Lemma rollbackToHeight_rows
  (db : Db) (targetHeight : Z) :
  store_ok db ->
  let back := fst (rollbackToHeight_session db targetHeight) in
  blocks back
  = filter (fun r => blk_height r <=? targetHeight) (blocks db) /\
  transactions back
  = filter (fun r => mem (txr_block_id r) (map blk_id (blocks back)))
           (transactions db) /\
  transaction_inputs back
  = filter (fun r => mem (inr_transaction_id r)
                         (map txr_id (transactions back)))
           (transaction_inputs db) /\
  map forget_spent (transaction_outputs back)
  = map forget_spent
        (filter (fun r => mem (otr_transaction_id r)
                              (map txr_id (transactions back)))
                (transaction_outputs db)) /\
  map bal_address (address_balances back)
  = map bal_address (address_balances db) /\
  store_ok back.
Proof.
  intros ((Kb & Kt) & (F1 & F2 & F3) & Hcov) back.
  set (undone := map blk_id (select_blocks_above db targetHeight)).
  destruct (fold_rollbackBlock_rows (select_blocks_above db targetHeight)
              (db, []) Kt) as (B & T & I & O & A).
  cbn [fst] in B, T, I, O, A. fold undone in B, T, I, O.
  change (fst (fold_left rollbackBlock_session
                 (select_blocks_above db targetHeight) (db, [])))
    with back in B, T, I, O, A.
  assert (forall r, In r (blocks db) ->
                    (In (blk_id r) undone <-> targetHeight < blk_height r))
    as Hundone.
  { intros r Hr. unfold undone. rewrite in_map_iff. split.
    - intros (b & E & Hb). apply select_blocks_above_In in Hb.
      destruct Hb as (Hb & Hh).
      now rewrite <- (NoDup_map_eq blk_id _ b r Kb Hb Hr E).
    - intros Hh. exists r. split; [reflexivity|].
      apply select_blocks_above_In. now split. }
  assert (blocks back
          = filter (fun r => blk_height r <=? targetHeight) (blocks db))
    as HB.
  { rewrite B. apply filter_ext_in. intros r Hr. apply bool_eq_of_iff.
    rewrite negb_true_iff, Z.leb_le. split.
    - intros H. destruct (Z.le_gt_cases (blk_height r) targetHeight) as [L|G];
        [exact L|].
      apply (Hundone r Hr), mem_In in G. congruence.
    - intros H. destruct (mem (blk_id r) undone) eqn:E; [|reflexivity].
      apply mem_In, (Hundone r Hr) in E. lia. }
  assert (forall x, In x (map blk_id (blocks db)) ->
                    (In x (map blk_id (blocks back)) <-> ~ In x undone))
    as Hkept.
  { intros x Hx. rewrite B, in_map_iff. split.
    - intros (b & E & Hb). apply filter_In in Hb. destruct Hb as (_ & Hb).
      apply negb_true_iff in Hb. intros Hu. apply mem_In in Hu. congruence.
    - intros Hu. apply in_map_iff in Hx. destruct Hx as (b & E & Hb).
      exists b. split; [exact E|]. apply filter_In. split; [exact Hb|].
      apply negb_true_iff. destruct (mem (blk_id b) undone) eqn:Em;
        [|reflexivity].
      apply mem_In in Em. congruence. }
  assert (transactions back
          = filter (fun r => mem (txr_block_id r) (map blk_id (blocks back)))
                   (transactions db)) as HT.
  { rewrite T. apply filter_ext_in. intros r Hr. apply bool_eq_of_iff.
    rewrite negb_true_iff, mem_In, (Hkept _ (F1 r Hr)), <- mem_In.
    destruct (mem (txr_block_id r) undone); intuition congruence. }
  assert (forall x, In x (map txr_id (transactions db)) ->
                    (In x (map txr_id (transactions back)) <->
                     ~ In x (transactions_of_blocks db undone))) as Hkeptx.
  { intros x Hx. rewrite T, In_transactions_of_blocks, in_map_iff. split.
    - intros (r & E & Hr). apply filter_In in Hr. destruct Hr as (Hr & Hm).
      apply negb_true_iff in Hm. intros (r' & Hr' & E' & Hu).
      assert (r' = r) by (eapply NoDup_map_eq; eauto; congruence). subst r'.
      apply mem_In in Hu. congruence.
    - intros Hn. apply in_map_iff in Hx. destruct Hx as (r & E & Hr).
      exists r. split; [exact E|]. apply filter_In. split; [exact Hr|].
      apply negb_true_iff. destruct (mem (txr_block_id r) undone) eqn:Em;
        [|reflexivity].
      exfalso. apply Hn. exists r. repeat split; try assumption.
      now apply mem_In. }
  assert (forall x, In x (map txr_id (transactions db)) ->
                    negb (mem x (transactions_of_blocks db undone))
                    = mem x (map txr_id (transactions back))) as Hbool.
  { intros x Hx. apply bool_eq_of_iff.
    rewrite negb_true_iff, mem_In, (Hkeptx x Hx), <- mem_In.
    destruct (mem x (transactions_of_blocks db undone));
      intuition congruence. }
  assert (transaction_inputs back
          = filter (fun r => mem (inr_transaction_id r)
                                 (map txr_id (transactions back)))
                   (transaction_inputs db)) as HI.
  { rewrite I. apply filter_ext_in. intros r Hr. apply Hbool, F2, Hr. }
  assert (map forget_spent (transaction_outputs back)
          = map forget_spent
              (filter (fun r => mem (otr_transaction_id r)
                                    (map txr_id (transactions back)))
                      (transaction_outputs db))) as HO.
  { rewrite O. f_equal. apply filter_ext_in. intros r Hr.
    apply Hbool, F3, Hr. }
  repeat split; try assumption.
  - rewrite B. now apply NoDup_map_filter.
  - rewrite T. now apply NoDup_map_filter.
  - intros r Hr. rewrite HT in Hr. apply filter_In in Hr.
    destruct Hr as (_ & Hr). now apply mem_In.
  - intros r Hr. rewrite HI in Hr. apply filter_In in Hr.
    destruct Hr as (_ & Hr). now apply mem_In.
  - intros r Hr. destruct (map_eq_In _ _ _ _ HO Hr) as (r0 & Hr0 & E).
    apply filter_In in Hr0. destruct Hr0 as (_ & Hr0). apply mem_In in Hr0.
    apply forget_spent_fields in E. destruct E as (E & _). congruence.
  - intros r Hr. destruct (map_eq_In _ _ _ _ HO Hr) as (r0 & Hr0 & E).
    apply filter_In in Hr0. destruct Hr0 as (Hr0 & _).
    apply forget_spent_fields in E. destruct E as (_ & E & _).
    change (has_row back (otr_address r) = true).
    rewrite <- E, (has_row_addresses db back _ A). now apply Hcov.
Qed.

= = =

What the task requires:
Go through the records above and write each one out again exactly.

The completed task:
Lemma rollbackToHeight_rows
  (db : Db) (targetHeight : Z) :
  store_ok db ->
  let back := fst (rollbackToHeight_session db targetHeight) in
  blocks back
  = filter (fun r => blk_height r <=? targetHeight) (blocks db) /\
  transactions back
  = filter (fun r => mem (txr_block_id r) (map blk_id (blocks back)))
           (transactions db) /\
  transaction_inputs back
  = filter (fun r => mem (inr_transaction_id r)
                         (map txr_id (transactions back)))
           (transaction_inputs db) /\
  map forget_spent (transaction_outputs back)
  = map forget_spent
        (filter (fun r => mem (otr_transaction_id r)
                              (map txr_id (transactions back)))
                (transaction_outputs db)) /\
  map bal_address (address_balances back)
  = map bal_address (address_balances db) /\
  store_ok back.
Proof.
  intros ((Kb & Kt) & (F1 & F2 & F3) & Hcov) back.
  set (undone := map blk_id (select_blocks_above db targetHeight)).
  destruct (fold_rollbackBlock_rows (select_blocks_above db targetHeight)
              (db, []) Kt) as (B & T & I & O & A).
  cbn [fst] in B, T, I, O, A. fold undone in B, T, I, O.
  change (fst (fold_left rollbackBlock_session
                 (select_blocks_above db targetHeight) (db, [])))
    with back in B, T, I, O, A.
  assert (forall r, In r (blocks db) ->
                    (In (blk_id r) undone <-> targetHeight < blk_height r))
    as Hundone.
  { intros r Hr. unfold undone. rewrite in_map_iff. split.
    - intros (b & E & Hb). apply select_blocks_above_In in Hb.
      destruct Hb as (Hb & Hh).
      now rewrite <- (NoDup_map_eq blk_id _ b r Kb Hb Hr E).
    - intros Hh. exists r. split; [reflexivity|].
      apply select_blocks_above_In. now split. }
  assert (blocks back
          = filter (fun r => blk_height r <=? targetHeight) (blocks db))
    as HB.
  { rewrite B. apply filter_ext_in. intros r Hr. apply bool_eq_of_iff.
    rewrite negb_true_iff, Z.leb_le. split.
    - intros H. destruct (Z.le_gt_cases (blk_height r) targetHeight) as [L|G];
        [exact L|].
      apply (Hundone r Hr), mem_In in G. congruence.
    - intros H. destruct (mem (blk_id r) undone) eqn:E; [|reflexivity].
      apply mem_In, (Hundone r Hr) in E. lia. }
  assert (forall x, In x (map blk_id (blocks db)) ->
                    (In x (map blk_id (blocks back)) <-> ~ In x undone))
    as Hkept.
  { intros x Hx. rewrite B, in_map_iff. split.
    - intros (b & E & Hb). apply filter_In in Hb. destruct Hb as (_ & Hb).
      apply negb_true_iff in Hb. intros Hu. apply mem_In in Hu. congruence.
    - intros Hu. apply in_map_iff in Hx. destruct Hx as (b & E & Hb).
      exists b. split; [exact E|]. apply filter_In. split; [exact Hb|].
      apply negb_true_iff. destruct (mem (blk_id b) undone) eqn:Em;
        [|reflexivity].
      apply mem_In in Em. congruence. }
  assert (transactions back
          = filter (fun r => mem (txr_block_id r) (map blk_id (blocks back)))
                   (transactions db)) as HT.
  { rewrite T. apply filter_ext_in. intros r Hr. apply bool_eq_of_iff.
    rewrite negb_true_iff, mem_In, (Hkept _ (F1 r Hr)), <- mem_In.
    destruct (mem (txr_block_id r) undone); intuition congruence. }
  assert (forall x, In x (map txr_id (transactions db)) ->
                    (In x (map txr_id (transactions back)) <->
                     ~ In x (transactions_of_blocks db undone))) as Hkeptx.
  { intros x Hx. rewrite T, In_transactions_of_blocks, in_map_iff. split.
    - intros (r & E & Hr). apply filter_In in Hr. destruct Hr as (Hr & Hm).
      apply negb_true_iff in Hm. intros (r' & Hr' & E' & Hu).
      assert (r' = r) by (eapply NoDup_map_eq; eauto; congruence). subst r'.
      apply mem_In in Hu. congruence.
    - intros Hn. apply in_map_iff in Hx. destruct Hx as (r & E & Hr).
      exists r. split; [exact E|]. apply filter_In. split; [exact Hr|].
      apply negb_true_iff. destruct (mem (txr_block_id r) undone) eqn:Em;
        [|reflexivity].
      exfalso. apply Hn. exists r. repeat split; try assumption.
      now apply mem_In. }
  assert (forall x, In x (map txr_id (transactions db)) ->
                    negb (mem x (transactions_of_blocks db undone))
                    = mem x (map txr_id (transactions back))) as Hbool.
  { intros x Hx. apply bool_eq_of_iff.
    rewrite negb_true_iff, mem_In, (Hkeptx x Hx), <- mem_In.
    destruct (mem x (transactions_of_blocks db undone));
      intuition congruence. }
  assert (transaction_inputs back
          = filter (fun r => mem (inr_transaction_id r)
                                 (map txr_id (transactions back)))
                   (transaction_inputs db)) as HI.
  { rewrite I. apply filter_ext_in. intros r Hr. apply Hbool, F2, Hr. }
  assert (map forget_spent (transaction_outputs back)
          = map forget_spent
              (filter (fun r => mem (otr_transaction_id r)
                                    (map txr_id (transactions back)))
                      (transaction_outputs db))) as HO.
  { rewrite O. f_equal. apply filter_ext_in. intros r Hr.
    apply Hbool, F3, Hr. }
  repeat split; try assumption.
  - rewrite B. now apply NoDup_map_filter.
  - rewrite T. now apply NoDup_map_filter.
  - intros r Hr. rewrite HT in Hr. apply filter_In in Hr.
    destruct Hr as (_ & Hr). now apply mem_In.
  - intros r Hr. rewrite HI in Hr. apply filter_In in Hr.
    destruct Hr as (_ & Hr). now apply mem_In.
  - intros r Hr. destruct (map_eq_In _ _ _ _ HO Hr) as (r0 & Hr0 & E).
    apply filter_In in Hr0. destruct Hr0 as (_ & Hr0). apply mem_In in Hr0.
    apply forget_spent_fields in E. destruct E as (E & _). congruence.
  - intros r Hr. destruct (map_eq_In _ _ _ _ HO Hr) as (r0 & Hr0 & E).
    apply filter_In in Hr0. destruct Hr0 as (Hr0 & _).
    apply forget_spent_fields in E. destruct E as (_ & E & _).
    change (has_row back (otr_address r) = true).
    rewrite <- E, (has_row_addresses db back _ A). now apply Hcov.
Qed.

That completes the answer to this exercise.